[Saved data entries]
-=-=-
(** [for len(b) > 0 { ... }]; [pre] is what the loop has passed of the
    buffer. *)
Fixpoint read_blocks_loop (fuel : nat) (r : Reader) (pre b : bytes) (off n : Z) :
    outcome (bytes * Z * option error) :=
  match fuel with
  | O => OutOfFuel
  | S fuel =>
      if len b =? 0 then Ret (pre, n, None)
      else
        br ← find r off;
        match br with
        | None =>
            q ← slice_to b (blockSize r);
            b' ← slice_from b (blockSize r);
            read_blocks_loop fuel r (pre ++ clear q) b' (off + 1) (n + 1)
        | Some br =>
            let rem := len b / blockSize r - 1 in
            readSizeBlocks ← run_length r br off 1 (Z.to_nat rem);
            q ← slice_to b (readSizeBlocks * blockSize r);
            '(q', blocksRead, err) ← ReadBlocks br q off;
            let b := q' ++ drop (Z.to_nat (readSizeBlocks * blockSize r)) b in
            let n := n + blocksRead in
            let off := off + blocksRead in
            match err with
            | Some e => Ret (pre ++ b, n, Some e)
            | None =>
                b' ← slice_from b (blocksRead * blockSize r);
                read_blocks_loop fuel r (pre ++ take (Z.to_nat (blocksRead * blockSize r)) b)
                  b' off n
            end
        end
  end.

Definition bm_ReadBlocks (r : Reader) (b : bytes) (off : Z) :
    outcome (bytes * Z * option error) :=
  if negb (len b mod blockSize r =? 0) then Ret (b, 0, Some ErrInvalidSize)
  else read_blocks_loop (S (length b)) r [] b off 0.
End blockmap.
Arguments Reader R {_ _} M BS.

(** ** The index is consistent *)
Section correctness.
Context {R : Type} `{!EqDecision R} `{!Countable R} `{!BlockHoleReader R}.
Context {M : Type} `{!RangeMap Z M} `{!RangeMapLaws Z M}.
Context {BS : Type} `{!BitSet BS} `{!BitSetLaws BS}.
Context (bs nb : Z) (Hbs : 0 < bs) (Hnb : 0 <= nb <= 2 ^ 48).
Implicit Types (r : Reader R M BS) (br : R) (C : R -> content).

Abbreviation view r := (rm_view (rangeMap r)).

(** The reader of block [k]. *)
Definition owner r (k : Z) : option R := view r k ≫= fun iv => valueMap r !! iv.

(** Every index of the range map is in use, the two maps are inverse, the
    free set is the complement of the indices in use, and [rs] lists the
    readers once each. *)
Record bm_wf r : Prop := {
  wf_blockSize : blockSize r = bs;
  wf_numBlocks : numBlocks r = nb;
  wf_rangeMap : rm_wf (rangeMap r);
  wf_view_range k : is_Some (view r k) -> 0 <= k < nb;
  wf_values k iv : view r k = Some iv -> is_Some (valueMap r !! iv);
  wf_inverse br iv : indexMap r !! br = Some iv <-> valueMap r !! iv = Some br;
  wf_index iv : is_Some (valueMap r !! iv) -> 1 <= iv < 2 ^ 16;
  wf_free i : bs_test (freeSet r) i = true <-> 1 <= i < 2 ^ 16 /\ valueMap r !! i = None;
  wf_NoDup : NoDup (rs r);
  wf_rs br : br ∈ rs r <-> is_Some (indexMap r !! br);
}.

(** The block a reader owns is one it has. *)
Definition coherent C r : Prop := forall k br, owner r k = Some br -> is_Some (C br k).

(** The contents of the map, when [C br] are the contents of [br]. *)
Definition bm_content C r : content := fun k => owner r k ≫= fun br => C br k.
-=-=-
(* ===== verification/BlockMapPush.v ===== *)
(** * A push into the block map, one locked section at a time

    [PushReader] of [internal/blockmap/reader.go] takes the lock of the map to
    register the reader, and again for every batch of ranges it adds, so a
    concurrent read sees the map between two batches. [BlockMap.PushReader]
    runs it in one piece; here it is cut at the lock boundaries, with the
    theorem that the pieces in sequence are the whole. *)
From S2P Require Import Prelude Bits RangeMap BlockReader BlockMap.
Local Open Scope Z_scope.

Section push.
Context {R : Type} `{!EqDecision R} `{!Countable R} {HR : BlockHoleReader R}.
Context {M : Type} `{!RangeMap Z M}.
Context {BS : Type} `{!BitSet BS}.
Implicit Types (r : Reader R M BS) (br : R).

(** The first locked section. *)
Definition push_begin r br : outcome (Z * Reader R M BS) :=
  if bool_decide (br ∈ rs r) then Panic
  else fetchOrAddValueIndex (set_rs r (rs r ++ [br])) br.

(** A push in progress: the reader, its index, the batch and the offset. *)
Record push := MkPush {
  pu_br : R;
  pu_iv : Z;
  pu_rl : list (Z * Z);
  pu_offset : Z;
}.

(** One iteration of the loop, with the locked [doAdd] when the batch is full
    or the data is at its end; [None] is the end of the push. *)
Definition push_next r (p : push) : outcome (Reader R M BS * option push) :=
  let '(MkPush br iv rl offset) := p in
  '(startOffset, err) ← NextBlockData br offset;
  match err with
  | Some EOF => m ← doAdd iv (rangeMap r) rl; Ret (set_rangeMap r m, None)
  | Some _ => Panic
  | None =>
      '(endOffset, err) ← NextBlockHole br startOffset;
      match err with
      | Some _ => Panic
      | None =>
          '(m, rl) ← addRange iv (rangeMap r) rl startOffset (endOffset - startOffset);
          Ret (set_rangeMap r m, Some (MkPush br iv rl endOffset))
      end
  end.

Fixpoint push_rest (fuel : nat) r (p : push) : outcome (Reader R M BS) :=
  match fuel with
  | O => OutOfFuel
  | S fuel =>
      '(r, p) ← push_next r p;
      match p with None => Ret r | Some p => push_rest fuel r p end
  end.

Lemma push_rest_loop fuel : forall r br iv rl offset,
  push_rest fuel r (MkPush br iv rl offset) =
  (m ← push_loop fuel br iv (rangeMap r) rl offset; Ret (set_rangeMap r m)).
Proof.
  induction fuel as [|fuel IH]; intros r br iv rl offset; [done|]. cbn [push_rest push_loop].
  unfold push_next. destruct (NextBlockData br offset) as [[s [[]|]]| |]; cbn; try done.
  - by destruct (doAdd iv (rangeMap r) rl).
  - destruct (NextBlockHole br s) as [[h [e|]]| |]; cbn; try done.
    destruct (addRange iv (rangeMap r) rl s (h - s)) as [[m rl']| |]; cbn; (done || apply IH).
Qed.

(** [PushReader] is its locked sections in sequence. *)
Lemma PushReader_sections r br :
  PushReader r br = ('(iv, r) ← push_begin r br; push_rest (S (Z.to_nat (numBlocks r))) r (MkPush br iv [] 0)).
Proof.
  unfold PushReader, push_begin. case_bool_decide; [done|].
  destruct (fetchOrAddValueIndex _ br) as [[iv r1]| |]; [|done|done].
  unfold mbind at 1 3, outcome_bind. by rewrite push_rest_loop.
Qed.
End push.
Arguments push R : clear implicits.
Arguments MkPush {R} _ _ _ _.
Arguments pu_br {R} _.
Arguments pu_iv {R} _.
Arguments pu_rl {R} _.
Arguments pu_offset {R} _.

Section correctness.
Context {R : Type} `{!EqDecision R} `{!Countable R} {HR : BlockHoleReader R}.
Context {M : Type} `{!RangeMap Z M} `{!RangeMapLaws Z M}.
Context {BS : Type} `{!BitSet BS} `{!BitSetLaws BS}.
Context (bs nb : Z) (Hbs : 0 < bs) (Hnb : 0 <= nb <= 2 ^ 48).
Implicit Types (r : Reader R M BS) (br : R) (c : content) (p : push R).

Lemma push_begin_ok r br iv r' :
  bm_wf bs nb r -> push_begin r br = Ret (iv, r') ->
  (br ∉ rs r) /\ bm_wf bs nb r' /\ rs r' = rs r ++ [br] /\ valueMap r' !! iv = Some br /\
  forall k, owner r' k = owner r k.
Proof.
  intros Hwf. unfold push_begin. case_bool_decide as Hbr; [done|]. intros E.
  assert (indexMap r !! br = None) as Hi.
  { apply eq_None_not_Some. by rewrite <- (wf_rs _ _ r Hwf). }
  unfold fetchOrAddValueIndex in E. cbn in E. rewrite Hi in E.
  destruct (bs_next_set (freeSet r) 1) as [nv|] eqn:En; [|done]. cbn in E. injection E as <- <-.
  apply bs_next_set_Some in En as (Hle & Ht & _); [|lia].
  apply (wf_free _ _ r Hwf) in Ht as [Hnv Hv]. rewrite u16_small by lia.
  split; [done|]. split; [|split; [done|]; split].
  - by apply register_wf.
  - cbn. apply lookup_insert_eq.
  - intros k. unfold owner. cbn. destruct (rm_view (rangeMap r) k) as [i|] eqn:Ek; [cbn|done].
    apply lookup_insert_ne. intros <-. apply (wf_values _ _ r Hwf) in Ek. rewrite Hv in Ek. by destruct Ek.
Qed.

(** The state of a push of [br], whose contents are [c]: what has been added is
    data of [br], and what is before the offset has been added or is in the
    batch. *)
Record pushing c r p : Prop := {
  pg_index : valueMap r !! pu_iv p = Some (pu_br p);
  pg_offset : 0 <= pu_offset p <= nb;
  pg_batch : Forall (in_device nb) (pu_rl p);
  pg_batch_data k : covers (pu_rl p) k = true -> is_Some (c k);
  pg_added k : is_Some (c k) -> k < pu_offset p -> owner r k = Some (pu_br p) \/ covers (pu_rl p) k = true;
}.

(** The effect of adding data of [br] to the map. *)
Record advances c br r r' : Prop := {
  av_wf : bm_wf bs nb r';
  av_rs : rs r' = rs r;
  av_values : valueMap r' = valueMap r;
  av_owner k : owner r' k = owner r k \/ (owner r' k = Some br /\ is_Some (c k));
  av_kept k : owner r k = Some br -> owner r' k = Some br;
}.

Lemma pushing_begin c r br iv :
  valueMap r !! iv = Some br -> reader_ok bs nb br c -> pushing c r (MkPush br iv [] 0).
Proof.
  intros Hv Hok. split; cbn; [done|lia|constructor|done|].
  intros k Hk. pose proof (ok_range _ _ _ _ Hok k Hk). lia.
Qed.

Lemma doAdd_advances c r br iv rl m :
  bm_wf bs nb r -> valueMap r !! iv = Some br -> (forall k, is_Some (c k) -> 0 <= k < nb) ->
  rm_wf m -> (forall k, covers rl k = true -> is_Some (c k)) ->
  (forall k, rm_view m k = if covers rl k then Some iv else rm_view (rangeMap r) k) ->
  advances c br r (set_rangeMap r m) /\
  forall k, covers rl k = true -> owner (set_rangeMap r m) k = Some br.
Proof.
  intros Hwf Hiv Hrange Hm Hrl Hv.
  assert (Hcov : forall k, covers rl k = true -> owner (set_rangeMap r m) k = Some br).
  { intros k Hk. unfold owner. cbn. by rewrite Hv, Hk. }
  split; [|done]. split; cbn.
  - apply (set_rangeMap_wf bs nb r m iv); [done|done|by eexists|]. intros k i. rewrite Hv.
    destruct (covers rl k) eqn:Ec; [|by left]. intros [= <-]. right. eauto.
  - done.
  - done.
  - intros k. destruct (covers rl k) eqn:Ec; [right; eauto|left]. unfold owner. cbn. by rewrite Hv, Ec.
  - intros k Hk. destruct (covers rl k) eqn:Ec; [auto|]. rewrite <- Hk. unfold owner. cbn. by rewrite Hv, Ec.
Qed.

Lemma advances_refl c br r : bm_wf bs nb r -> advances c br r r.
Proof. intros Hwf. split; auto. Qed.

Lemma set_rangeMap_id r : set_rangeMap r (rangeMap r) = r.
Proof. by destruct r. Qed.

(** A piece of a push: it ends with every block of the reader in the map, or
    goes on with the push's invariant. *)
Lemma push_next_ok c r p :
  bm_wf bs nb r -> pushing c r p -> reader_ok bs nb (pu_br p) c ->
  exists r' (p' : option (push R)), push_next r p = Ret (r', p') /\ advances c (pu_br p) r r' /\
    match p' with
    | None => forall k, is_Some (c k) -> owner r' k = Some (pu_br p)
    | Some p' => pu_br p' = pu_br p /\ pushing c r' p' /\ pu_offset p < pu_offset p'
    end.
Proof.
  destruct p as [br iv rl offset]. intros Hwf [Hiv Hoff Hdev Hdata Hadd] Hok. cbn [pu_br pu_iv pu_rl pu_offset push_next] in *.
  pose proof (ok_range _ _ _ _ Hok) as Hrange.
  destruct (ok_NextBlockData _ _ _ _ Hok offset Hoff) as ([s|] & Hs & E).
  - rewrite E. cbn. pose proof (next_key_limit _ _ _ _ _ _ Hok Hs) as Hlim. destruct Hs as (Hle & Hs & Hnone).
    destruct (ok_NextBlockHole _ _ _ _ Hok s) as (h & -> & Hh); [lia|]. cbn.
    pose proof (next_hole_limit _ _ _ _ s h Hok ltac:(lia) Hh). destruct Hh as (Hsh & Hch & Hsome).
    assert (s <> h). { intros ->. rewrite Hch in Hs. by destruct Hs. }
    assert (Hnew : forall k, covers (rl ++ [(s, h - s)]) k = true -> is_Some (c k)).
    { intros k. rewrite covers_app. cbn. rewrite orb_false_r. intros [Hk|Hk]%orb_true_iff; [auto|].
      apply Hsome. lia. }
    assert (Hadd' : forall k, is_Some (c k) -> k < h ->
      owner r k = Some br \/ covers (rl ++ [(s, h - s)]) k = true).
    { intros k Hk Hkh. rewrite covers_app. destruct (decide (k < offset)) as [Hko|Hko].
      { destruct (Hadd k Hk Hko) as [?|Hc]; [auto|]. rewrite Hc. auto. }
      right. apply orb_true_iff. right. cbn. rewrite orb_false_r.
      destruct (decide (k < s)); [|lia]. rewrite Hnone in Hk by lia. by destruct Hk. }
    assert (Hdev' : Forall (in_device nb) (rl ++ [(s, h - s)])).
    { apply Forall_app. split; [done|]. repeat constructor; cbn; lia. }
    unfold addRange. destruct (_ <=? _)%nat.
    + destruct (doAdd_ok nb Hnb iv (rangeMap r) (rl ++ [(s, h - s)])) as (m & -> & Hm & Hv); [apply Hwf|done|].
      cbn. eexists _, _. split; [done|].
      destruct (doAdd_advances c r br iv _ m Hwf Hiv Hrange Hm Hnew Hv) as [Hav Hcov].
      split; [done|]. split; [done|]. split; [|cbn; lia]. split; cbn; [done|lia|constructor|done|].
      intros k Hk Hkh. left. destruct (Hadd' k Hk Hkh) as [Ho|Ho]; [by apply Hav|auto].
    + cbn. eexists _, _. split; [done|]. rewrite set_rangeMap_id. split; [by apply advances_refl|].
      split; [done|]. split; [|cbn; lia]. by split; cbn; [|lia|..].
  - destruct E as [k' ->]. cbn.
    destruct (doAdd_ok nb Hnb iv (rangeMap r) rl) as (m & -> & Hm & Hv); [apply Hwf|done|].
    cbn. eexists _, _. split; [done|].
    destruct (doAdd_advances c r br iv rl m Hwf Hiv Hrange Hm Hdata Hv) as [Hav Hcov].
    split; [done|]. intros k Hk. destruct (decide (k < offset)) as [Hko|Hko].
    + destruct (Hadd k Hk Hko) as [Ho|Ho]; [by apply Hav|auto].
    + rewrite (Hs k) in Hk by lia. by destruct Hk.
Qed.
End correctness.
-=-=-
Problem statement> In the entries above, restate word for word the lines between the one holding "(** [for len(b)" and the one holding "q ← slice_to b (blockSize r);", inclusive, and nothing besides.

Exercise solution>
(** [for len(b) > 0 { ... }]; [pre] is what the loop has passed of the
    buffer. *)
Fixpoint read_blocks_loop (fuel : nat) (r : Reader) (pre b : bytes) (off n : Z) :
    outcome (bytes * Z * option error) :=
  match fuel with
  | O => OutOfFuel
  | S fuel =>
      if len b =? 0 then Ret (pre, n, None)
      else
        br ← find r off;
        match br with
        | None =>
            q ← slice_to b (blockSize r);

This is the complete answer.